# Using Proportions To Solve Problems

However, the unknown quantity was different for each problem. Red is used for the unknown quantity in each problem.

In Problem 1 we let x represent the unknown quantity "what percent"; in Problem 2 we let x represent the unknown quantity "of what number"; and in Problem 3 we let x represent the unknown quantity "What is." Thus, we solved three different percent problems, where in each problem, two numbers were given and we were asked to find the third.

Analysis: In this problem, you are being asked 8 is what percent of 20?

You are given two numbers from the proportion above and asked to find the third.

This unknown quantity will be represented by x in our proportion. Substitute: Now we can substitute these values into our proportion.

becomes Solve: Cross multiply and we get: 20x = 800 Divide both sides by 20 to solve for x and we get: x = 40 Solution: 8 is 40% of 20. Note that in Problem 1 we did not have to cross multiply to solve the proportion.

Exponents may not be placed on numbers, brackets, or parentheses.

Parentheses ( ) and brackets [ ] may be used to group terms as in a standard equation or expression.

In Problem 1 we were asked 8 is what percent of 20?Use the following as a guide: Any lowercase letter may be used as a variable.Exponents are supported on variables using the ^ (caret) symbol. Note: exponents must be positive integers, no negatives, decimals, or variables.We will let variable x represent this unknown quantity in our proportion.Substitute: Now we can substitute these values into our proportion.and we found the solution by substituting into a proportion.But how would we solve this problem: 18 is 40% of what number? Identify: The phrase 18 is means that 18 is the part.and how would we solve this problem: What is 20% of 45? 40% means that 40 will replace percent in our proportion.The phrase of what number represents the whole and is the unknown quantity.20% means that 20 will replace percent in our proportion. Substitute: Now we can substitute these values into our proportion.becomes Solve: Cross multiply and we get: 100x = 45(20) or 100x = 900 Divide both sides by 100 to solve for x and we get: x = 9 Solution: 9 is 20% of 45 In Problems 1, 2 and 3 we are given two numbers and asked to find the third by using a proportion.

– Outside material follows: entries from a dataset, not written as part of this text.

(* ===== verification/Processor.v ===== *)
(** * The processor

    [processTraces], [onMatch], [onDecision], [newProcessor] and its caller
    (processor.go, config.go, factory.go). The buffer is an interface: the class [BufferOps] of
    its operations and the class [BufferLaws] of what the processor may rely on,
    which [SpanBuffer] implements. The iteration order of Go's maps is an
    argument: any permutation of the map's entries. *)

From S2P Require Import Prelude Bytes Format Interest SpanBuffer BufferInv BufferSpec.
From S2P Require Import PData Evaluator EvalProps Registry Split.
From Stdlib Require Import Floats.SpecFloat.

(** ** The buffer as the processor sees it *)
Class BufferOps (B : Type) := {
  buf_HasInterest : TraceID → B → bool;
  buf_AddInterest : TraceID → B → B;
  buf_Write : TraceID → bytes → Time → B → bool * B;
}.

Class BufferLaws (B : Type) `{!BufferOps B} := {
  buf_ok : B → Prop;
  buf_AddInterest_ok : ∀ tid b, buf_ok b → buf_ok (buf_AddInterest tid b);
  buf_Write_ok : ∀ tid d now b, buf_ok b → buf_ok (buf_Write tid d now b).2;
  buf_Has_Add : ∀ tid b, buf_ok b → buf_HasInterest tid (buf_AddInterest tid b) = true;
  buf_Has_Add_other : ∀ tid tid' b, buf_ok b → tid ≠ tid' →
    buf_HasInterest tid (buf_AddInterest tid' b) = buf_HasInterest tid b;
  buf_Has_Write : ∀ tid tid' d now b, buf_ok b →
    buf_HasInterest tid (buf_Write tid' d now b).2 = buf_HasInterest tid b;
}.

(** What happened to the spans of one trace in a batch. *)
Inductive action :=
| Forwarded (notified : bool)   (* appended to the output; coord.Notify called *)
| Buffered (accepted : bool)    (* handed to Write, which returned nil or ErrFull *)
| MarshalFailed.

Section processor.
Context `{L : Libs} {B : Type} `{!BufferOps B}.

(** [ptrace.ProtoMarshaler], [ptrace.ProtoUnmarshaler] *)
Variable MarshalTraces : Traces → option bytes.
Variable UnmarshalTraces : bytes → option Traces.

(** [p_coord] is whether [Start] was called; the last field is the history of
    the calls of [coord.Notify]. *)
Record processor := MkProcessor {
  p_buf : B;
  p_eval : Chain;
  p_coord : bool;
  p_notified : list TraceID;
}.

Definition add_interest (tid : TraceID) (p : processor) : processor :=
  MkProcessor (buf_AddInterest tid (p_buf p)) (p_eval p) (p_coord p) (p_notified p).

Definition notify (tid : TraceID) (p : processor) : processor :=
  if p_coord p then MkProcessor (p_buf p) (p_eval p) (p_coord p) (p_notified p ++ [tid]) else p.

(** The end of the body of [processTraces]: the spans go to the buffer. *)
Definition buffer_trace (now : Time) (tid : TraceID) (spans : Traces) (p : processor) : action * processor :=
  match MarshalTraces spans with
  | None => (MarshalFailed, p)
  | Some data =>
      let '(ok, buf) := buf_Write tid data now (p_buf p) in
      (Buffered ok, MkProcessor buf (p_eval p) (p_coord p) (p_notified p))
  end.

(** The body of the loop of [processTraces]. The error of [Evaluate] is logged. *)
Definition process_trace (now : Time) (tid : TraceID) (spans : Traces) (p : processor) : action * processor :=
  if buf_HasInterest tid (p_buf p) then (Forwarded false, p)
  else
    let '((d, _), eval) := Chain_Evaluate spans (p_eval p) in
    let p := MkProcessor (p_buf p) eval (p_coord p) (p_notified p) in
    match d with
    | Sampled => (Forwarded (p_coord p), notify tid (add_interest tid p))
    | SampledLocal => (Forwarded false, add_interest tid p)
    | NotSampled | Dropped => buffer_trace now tid spans p
    end.

(** The loop, over the entries in the order the map yields them; with the
    actions taken. *)
Fixpoint process_loop (now : Time) (l : list (TraceID * Traces)) (p : processor) (out : Traces)
    : list action * processor * Traces :=
  match l with
  | [] => ([], p, out)
  | (tid, spans) :: l =>
      let '(a, p) := process_trace now tid spans p in
      let out := match a with Forwarded _ => out ++ spans | _ => out end in
      let '(acts, p, out) := process_loop now l p out in
      (a :: acts, p, out)
  end.

Inductive processError := ErrSkipProcessingData.

(** [entries] is [groupByTrace td] in iteration order. *)
Definition processTraces (now : Time) (entries : list (TraceID * Traces)) (p : processor)
    : Traces * option processError * processor * list action :=
  let '(acts, p, out) := process_loop now entries p [] in
  (out, if SpanCount out =? 0 then Some ErrSkipProcessingData else None, p, acts).

(** What [onMatch] hands to the next consumer; an error is logged. *)
Definition onMatch (data : bytes) : option Traces := UnmarshalTraces data.

Definition onDecision (tid : TraceID) (p : processor) : processor := add_interest tid p.
End processor.

(** ** newProcessor *)
Section new.
Context `{L : Libs}.
Variable uint32_out_of_range : spec_float → Z.

(** [configgrpc.ClientConfig], its zero value and its [Validate]. *)
Context {ClientConfig : Type}.
Variable noClientConfig : ClientConfig.
Context {validateError : Type}.
Variable ClientConfig_Validate : ClientConfig → option validateError.

Record Config := MkConfig {
  BufferFile : string;
  MaxBufferBytes : Z;
  DecisionWaitTime : Duration;
  CoordinatorGRPC : ClientConfig;
  Policies : list PolicyCfg;
}.

(** [Config.Validate] *)
Definition Validate (c : Config) : option validateError := ClientConfig_Validate (CoordinatorGRPC c).

(** [createDefaultConfig] *)
Definition createDefaultConfig : Config := MkConfig String.EmptyString 0 (30 * second) noClientConfig [].

Inductive newProcessorError :=
| ErrTelemetry
| ErrBuffer (err : newError)
| ErrPolicies (err : buildError).

(** [telemetry] is whether [NewTelemetryBuilder] succeeds. When the policies
    are bad the buffer is closed. [CoordinatorGRPC] is only kept, for [Start] to
    hand it to the client of Link.v. *)
Definition newProcessor (telemetry : bool) (page : Z) (env : newEnv) (cfg : Config) (now : Time)
    : newProcessorError + (BufCfg * processor (B := SpanBuffer)) :=
  if negb telemetry then inl ErrTelemetry
  else match New page env (MaxBufferBytes cfg) (DecisionWaitTime cfg) now with
       | inl err => inl (ErrBuffer err)
       | inr (bcfg, buf) =>
           match Build uint32_out_of_range (Policies cfg) with
           | inl err => inl (ErrPolicies err)
           | inr chain => inr (bcfg, MkProcessor buf chain false [])
           end
       end.

(** [createTracesProcessor] of factory.go. [helper] is whether
    [processorhelper.NewTraces] succeeds, which calls [processTraces], [Start] and
    [Shutdown] then; [inl None] is its error. *)
Definition createTracesProcessor (helper telemetry : bool) (page : Z) (env : newEnv) (cfg : Config) (now : Time)
    : option newProcessorError + (BufCfg * processor (B := SpanBuffer)) :=
  match newProcessor telemetry page env cfg now with
  | inl err => inl (Some err)
  | inr p => if helper then inr p else inl None
  end.
End new.

(** ** The span buffer implements the interface *)
Section instance.
Context {cfg : BufCfg} {Hok : BufCfgOk cfg}.

#[export] Instance span_buffer_ops : BufferOps SpanBuffer := {
  buf_HasInterest tid b := HasInterest decisionWait tid (b_now b) (b_interest b);
  buf_AddInterest tid b :=
    set_wakeup true (set_interest (Interest.AddInterest decisionWait tid (b_now b) (b_interest b)) b);
  buf_Write tid data now b := Write (WriteReq tid data now) b;
}.

(** [AddInterest] is two transitions: the critical section and the wakeup. *)
Lemma buf_AddInterest_exec tid b :
  run [LAddInterest tid; LWakeSend] b = Some (buf_AddInterest tid b).
Proof. by destruct b. Qed.

Lemma buf_Write_exec tid data now b :
  b_closed b = false → exec (LWrite (WriteReq tid data now)) b = Some (buf_Write tid data now b).2.
Proof. intros Hc. cbn [exec]. by rewrite Hc. Qed.

Lemma write_interest req b :
  b_interest (Write req b).2 = b_interest b ∧ b_now (Write req b).2 = b_now b ∧ b_closed (Write req b).2 = b_closed b.
Proof. unfold Write. repeat case_match; done. Qed.

Lemma HasInterest_add tid b : ctl b → buf_HasInterest tid (buf_AddInterest tid b) = true.
Proof.
  intros Hctl. simpl. destruct (ctl_interest _ Hctl) as [Hwf _].
  rewrite HasInterest_abs, AddInterest_abs by done. unfold spec_add. rewrite lookup_insert_eq.
  pose proof cfg_wait. apply Z.ltb_lt. unfold time_sub, min_i64, max_i64 in *. lia.
Qed.

#[export] Program Instance span_buffer_laws (H2 : 2 * decisionWait <= max_i64) : BufferLaws SpanBuffer := {
  buf_ok b := ctl b ∧ b_closed b = false;
}.
Next Obligation.
  intros _ tid b [Hctl Hc]. split; [|done].
  eapply (ctl_run [LAddInterest tid; LWakeSend]); [|apply buf_AddInterest_exec]. done.
Qed.
Next Obligation.
  intros _ tid d now b [Hctl Hc]. destruct (write_interest (WriteReq tid d now) b) as (_ & _ & Ec).
  split; [|by etrans]. eapply ctl_step; [|done]. eexists. by apply buf_Write_exec.
Qed.
Next Obligation. intros _ tid b [Hctl _]. by apply HasInterest_add. Qed.
Next Obligation.
  intros H2 tid tid' b [Hctl _] Hne. simpl. destruct (ctl_interest _ Hctl) as [Hwf Hb].
  rewrite !HasInterest_abs, AddInterest_abs by done. unfold spec_add, spec_prune.
  rewrite lookup_insert_ne, map_lookup_filter by done.
  destruct (Interest.abs (b_interest b) !! tid) as [t|]; [|done]. simpl.
  pose proof cfg_wait. destruct (decide (live_at decisionWait (b_now b) t)) as [Hl|Hl].
  - by rewrite option_guard_True.
  - rewrite option_guard_False by done. symmetry. apply Z.ltb_ge. unfold live_at in Hl.
    rewrite i64_small in Hl by (unfold is_i64, min_i64; lia). lia.
Qed.
Next Obligation.
  intros _ tid tid' d now b [Hctl _]. simpl.
  destruct (write_interest (WriteReq tid' d now) b) as (-> & -> & _). done.
Qed.
End instance.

## One thought on “Using Proportions To Solve Problems”

1. It does not matter to us, whether you are too busy at work, concentrating on a passion project, or simply tired of a seemingly infinite flow of assignments.

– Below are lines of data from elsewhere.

Lemma process_loop_spec now l p out :
  NoDup l.*1 → p_ok p →
  let '(acts, p', _) := process_loop now l p out in
  Forall2 (λ e a, acts_on (p_coord p) (trace_verdict p e) a) l acts ∧
  later (decided p l) p p' ∧ p_notified p' = p_notified p ++ told p l.
Proof.
  revert p out. induction l as [|[tid t] l IH]; intros p out Hnd Hp.
  { simpl. split; [by apply List.Forall2_nil|]. split; [by apply later_refl|]. unfold told.
    destruct (p_coord p); by rewrite app_nil_r. }
  simpl in Hnd. apply NoDup_cons in Hnd as [Htid Hnd]. rewrite process_loop_cons.
  pose proof (process_trace_spec now tid t p Hp) as Ht.
  destruct (process_trace now tid t p) as [a p1]. destruct Ht as (Ha & Hl & Hn).
  pose proof (IH p1 (if forwarded a then out ++ t else out) Hnd (la_ok _ _ _ Hl)) as IHl.
  destruct (process_loop now l p1 _) as [[acts p2] out']. destruct IHl as (Hacts & Hl2 & Hn2).
  assert (∀ e, e ∈ l → trace_verdict p1 e = trace_verdict p e) as Hsame.
  { intros e He. eapply verdict_later; [done|]. destruct (decided_by _); [|set_solver].
    rewrite list_elem_of_singleton. intros <-. apply Htid, list_elem_of_fmap. by exists e. }
  rewrite (la_coord _ _ _ Hl) in Hacts. split; [|split].
  - constructor; [done|]. eapply Forall2_impl_l; [|exact Hacts]. intros e a' He. simpl. by rewrite Hsame.
  - unfold decided in *. rewrite filter_cons.
    rewrite (filter_ext_in _ (λ e, decided_by (trace_verdict p e) = true)) in Hl2
      by (intros e He; simpl; by rewrite Hsame).
    pose proof (later_trans _ _ _ _ _ Hl Hl2) as H12. by destruct (decided_by (trace_verdict p (tid, t))).
  - unfold told in *. rewrite Hn2, Hn, <- app_assoc, (la_coord _ _ _ Hl). f_equal.
    destruct (p_coord p); [|done]. rewrite filter_cons.
    rewrite (filter_ext_in _ (λ e, trace_verdict p e = VSample)) by (intros e He; simpl; by rewrite Hsame).
    by repeat case_decide; case_bool_decide.
Qed.
(** C13: every trace of a batch is treated by its own verdict, that of its spans
    and of the state before the batch: it is forwarded if its decision is still
    known or the policies sample it, and goes to the buffer otherwise, also if
    they drop it. The traces that are sampled, and no others, become known to
    the buffer; of these the coordinator is told about those that are not only
    of local interest. The policies mean the same afterwards. *)
Theorem batch_verdicts td entries now p :
  entries ≡ₚ map_to_list (groupByTrace td) → p_ok p →
  let '(_, _, p', acts) := processTraces now entries p in
  Forall2 (λ e a, acts_on (p_coord p) (trace_verdict p e) a) entries acts ∧
  later (decided p entries) p p' ∧ p_notified p' = p_notified p ++ told p entries.
Proof.
  intros He Hp. unfold Processor.processTraces.
  pose proof (process_loop_spec now entries p [] (entries_nodup _ _ He) Hp) as Hl.
  by destruct (process_loop now entries p []) as [[acts p'] out].
Qed.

2. But it can also mean explaining any gaps or irregularities and anticipating some of the questions they might raise.

3. So, you come up with the great idea to show a film. You plan to dim the lights, hit the play button, and quietly sit in the back of the classroom wishing for some popcorn. The film starts and before you know it you find yourself wondering – how does this fit with the material I’ve been presenting?

4. Odds are, you’ll sound like Rutger Hauer talking about moon beams and tears in the rain; it may sound beautiful but your audience has little to relate to. [Note to readers: I’m not against pure cinema; I just generally can’t handle it for more than thirty minutes and I find it difficult to write about.] The plot may be minimal and the film may primarily define itself visually but those two factors intersect to provide the film with a multi-layered subtext.